The aldol condensation is a reaction between two aldehydes or ketones, catalyzed by a base or acid, generating a molecule having both alcohol and aldehyde functional groups. The aldol product is either a β-hydroxyaldehyde or a β-hydroxyketone. This reaction is an important synthetic mechanism that produces large molecules through the formation of carbon-carbon bonds. The product results from the addition of one molecule of an aldehyde or ketone to a second molecule in such a way that the α-carbon of the first molecule becomes attached to the carbonyl carbon of the second molecule.
Conjugation of the newly formed double bond with the carbonyl group stabilizes the unsaturated product and provides the thermodynamic driving force for the dehydration process. The overall two-step sequence of reactions involves aldol formation and dehydration.

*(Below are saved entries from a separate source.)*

(* ===== verification/Event.v ===== *)
(** * Events and invocations (crates/eva-core/src/event.rs, invoke.rs)

    The messages the components exchange: payloads, targets, the trace chain
    and the invoke request and response.  [SystemTime] is a count of
    nanoseconds relative to the Unix epoch, [Duration] a count of
    nanoseconds; a constructor that reads the clock takes the reading [now]
    as an argument. *)

From stdpp Require Import base numbers strings gmap list.
From S2P Require Import Prelude RustStr Error Ids Topic.

Abbreviation SystemTime := Z.
Abbreviation Duration := N.

Inductive EventPayload :=
| PayloadEmpty
| PayloadText (value : string)
| PayloadBytes (value : string).
#[export] Instance EventPayload_eq_dec : EqDecision EventPayload.
Proof. solve_decision. Defined.

Definition payload_is_empty (p : EventPayload) : bool :=
  match p with
  | PayloadEmpty => true
  | PayloadText v | PayloadBytes v => str_is_empty v
  end.

Definition payload_as_text (p : EventPayload) : option string :=
  match p with PayloadText v => Some v | _ => None end.
Definition payload_as_bytes (p : EventPayload) : option string :=
  match p with PayloadBytes v => Some v | _ => None end.

Inductive EventTarget :=
| TargetBroadcast
| TargetAgent (id : AgentId)
| TargetCapability (name : CapabilityName)
| TargetAdapter (id : AdapterId).
#[export] Instance EventTarget_eq_dec : EqDecision EventTarget.
Proof. solve_decision. Defined.

Definition is_directed (t : EventTarget) : bool :=
  match t with TargetBroadcast => false | _ => true end.

Record TraceContext := MkTraceContext {
  correlation_id : option EventId;
  causation_id : option EventId
}.
#[export] Instance TraceContext_eq_dec : EqDecision TraceContext.
Proof. solve_decision. Defined.

Definition trace_default : TraceContext := MkTraceContext None None.
Definition trace_correlated (c : EventId) : TraceContext := MkTraceContext (Some c) None.

Definition child_of (t : TraceContext) (parent_event_id : EventId) : TraceContext :=
  {| correlation_id :=
       match correlation_id t with Some c => Some c | None => Some parent_event_id end;
     causation_id := Some parent_event_id |}.

Record EventMetadata := MkEventMetadata {
  created_at : SystemTime;
  meta_request_id : option RequestId;
  meta_trace : TraceContext;
  meta_generation_id : option GenerationId
}.
#[export] Instance EventMetadata_eta : Eta EventMetadata := fun m =>
  MkEventMetadata (created_at m) (meta_request_id m) (meta_trace m) (meta_generation_id m).
#[export] Instance EventMetadata_eq_dec : EqDecision EventMetadata.
Proof. solve_decision. Defined.

Definition event_metadata_new (now : SystemTime) : EventMetadata :=
  MkEventMetadata now None trace_default None.

Record Event := MkEvent {
  event_id : EventId;
  event_topic : Topic;
  event_target : EventTarget;
  event_payload : EventPayload;
  event_metadata : EventMetadata
}.
#[export] Instance Event_eta : Eta Event := fun e =>
  MkEvent (event_id e) (event_topic e) (event_target e) (event_payload e) (event_metadata e).
#[export] Instance Event_eq_dec : EqDecision Event.
Proof. solve_decision. Defined.

Definition event_new (now : SystemTime) (id : EventId) (topic : Topic) (payload : EventPayload) :
    Event :=
  {| event_id := id; event_topic := topic; event_target := TargetBroadcast;
     event_payload := payload; event_metadata := event_metadata_new now |}.

Definition event_with_target (e : Event) (t : EventTarget) : Event := e <| event_target := t |>.
Definition event_with_request_id (e : Event) (r : RequestId) : Event :=
  e <| event_metadata := (event_metadata e) <| meta_request_id := Some r |> |>.
Definition event_with_trace (e : Event) (t : TraceContext) : Event :=
  e <| event_metadata := (event_metadata e) <| meta_trace := t |> |>.
Definition event_with_generation_id (e : Event) (g : GenerationId) : Event :=
  e <| event_metadata := (event_metadata e) <| meta_generation_id := Some g |> |>.

Definition child_event (now : SystemTime) (parent : Event) (id : EventId) (topic : Topic)
    (payload : EventPayload) : Event :=
  event_with_trace (event_new now id topic payload)
    (child_of (meta_trace (event_metadata parent)) (event_id parent)).

(** ** Invocations *)

Inductive InvokeTarget :=
| InvokeAgent (id : AgentId)
| InvokeCapability (name : CapabilityName)
| InvokeAdapter (id : AdapterId).
#[export] Instance InvokeTarget_eq_dec : EqDecision InvokeTarget.
Proof. solve_decision. Defined.

Record InvokeMetadata := MkInvokeMetadata {
  inv_timeout : option Duration;
  inv_trace : TraceContext;
  inv_generation_id : option GenerationId;
  inv_caller : option AgentId
}.
#[export] Instance InvokeMetadata_eta : Eta InvokeMetadata := fun m =>
  MkInvokeMetadata (inv_timeout m) (inv_trace m) (inv_generation_id m) (inv_caller m).
#[export] Instance InvokeMetadata_eq_dec : EqDecision InvokeMetadata.
Proof. solve_decision. Defined.

Definition invoke_metadata_new : InvokeMetadata :=
  MkInvokeMetadata None trace_default None None.

Record InvokeRequest := MkInvokeRequest {
  req_request_id : RequestId;
  req_target : InvokeTarget;
  req_input : EventPayload;
  req_metadata : InvokeMetadata
}.

Definition invoke_request_new (id : RequestId) (target : InvokeTarget) (input : EventPayload) :
    InvokeRequest :=
  MkInvokeRequest id target input invoke_metadata_new.

Inductive InvokeStatus :=
| InvokeAccepted | InvokeCompleted | InvokeFailed | InvokeCancelled | InvokeTimeout.
#[export] Instance InvokeStatus_eq_dec : EqDecision InvokeStatus.
Proof. solve_decision. Defined.

Definition invoke_is_terminal (s : InvokeStatus) : bool :=
  match s with InvokeAccepted => false | _ => true end.

Record InvokeResponse := MkInvokeResponse {
  resp_request_id : RequestId;
  resp_status : InvokeStatus;
  resp_output : option EventPayload;
  resp_error : option EvaError;
  resp_metadata : InvokeMetadata
}.
#[export] Instance InvokeResponse_eta : Eta InvokeResponse := fun r =>
  MkInvokeResponse (resp_request_id r) (resp_status r) (resp_output r) (resp_error r)
    (resp_metadata r).
#[export] Instance InvokeResponse_eq_dec : EqDecision InvokeResponse.
Proof. solve_decision. Defined.

Definition invoke_response_new (id : RequestId) (status : InvokeStatus)
    (output : option EventPayload) (error : option EvaError) : InvokeResponse :=
  MkInvokeResponse id status output error invoke_metadata_new.

Definition response_accepted (id : RequestId) : InvokeResponse :=
  invoke_response_new id InvokeAccepted None None.
Definition response_completed (id : RequestId) (output : EventPayload) : InvokeResponse :=
  invoke_response_new id InvokeCompleted (Some output) None.
Definition response_failed (id : RequestId) (error : EvaError) : InvokeResponse :=
  invoke_response_new id InvokeFailed None (Some error).
Definition response_cancelled (id : RequestId) (reason : option EvaError) : InvokeResponse :=
  let error := match reason with
               | Some e => Some e
               | None => Some (conflict "invoke request was cancelled") end in
  invoke_response_new id InvokeCancelled None error.
Definition response_timeout (id : RequestId) (message : string) : InvokeResponse :=
  invoke_response_new id InvokeTimeout None (Some (timeout_error message)).
Definition response_timeout_with_error (id : RequestId) (error : EvaError) : InvokeResponse :=
  invoke_response_new id InvokeTimeout None (Some error).
Definition is_success (r : InvokeResponse) : bool :=
  match resp_status r with InvokeCompleted => true | _ => false end.

(** ** The trace chain

    [descends root e]: [e] was built from [root] by a chain of
    [Event::child_event] calls, however the topics and payloads changed. *)
Inductive descends (root : Event) : Event -> Prop :=
| descends_child now id topic payload : descends root (child_event now root id topic payload)
| descends_step e now id topic payload :
    descends root e -> descends root (child_event now e id topic payload).

Definition event_trace (e : Event) : TraceContext := meta_trace (event_metadata e).

(** Every event derived from [root] by any chain of [child_event] keeps
    one correlation id: the root's own correlation id, or the root's event id
    when the root had none. *)
Theorem descendants_share_correlation root e :
  descends root e ->
  correlation_id (event_trace e) =
  Some (default (event_id root) (correlation_id (event_trace root))).
Proof.
  unfold event_trace. induction 1 as [|e ? ? ? ? _ IH]; cbn.
  - by case_match.
  - by rewrite IH.
Qed.

Lemma descendants_share_correlation_witness :
  let root := event_new 0 (MkId "e1") (MkTopic "/a" ["a"]) PayloadEmpty in
  let e := child_event 2 (child_event 1 root (MkId "e2") (MkTopic "/b" ["b"]) PayloadEmpty)
             (MkId "e3") (MkTopic "/c" ["c"]) PayloadEmpty in
  correlation_id (event_trace e) = Some (MkId "e1").
Proof.
  intros root e. rewrite (descendants_share_correlation root e); [reflexivity|].
  apply descends_step, descends_child.
Defined.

The steps involve an acid-base reaction between a strong base such as the hydroxide ion and a hydrogen located α to a carbonyl group of the aldehyde or ketone. The acidity of the organic species is large relative to most hydrogens that are bonded to carbon due to the resonance stabilization of the enolate that is formed. The enolate attacks the carbonyl group and the aldol undergoes an acid-base reaction with the remaining acidic α-hydrogen, followed by the loss of OH– as a leaving group to give an enol. The net loss of H+ and OH– represents the loss of water, therefore the term aldol condensation.
In this experiment, you will run an aldol condensation between benzaldehyde and acetone. The product precipitates out of solution and can be collected by filtration. Melting temperature analysis will be used to characterize the product.
In this experiment, you will
- Perform an aldol condensation between benzaldehyde and acetone.
- Purify the product by recrystallization.
- Characterize the product by melting temperature analysis and UV absorption.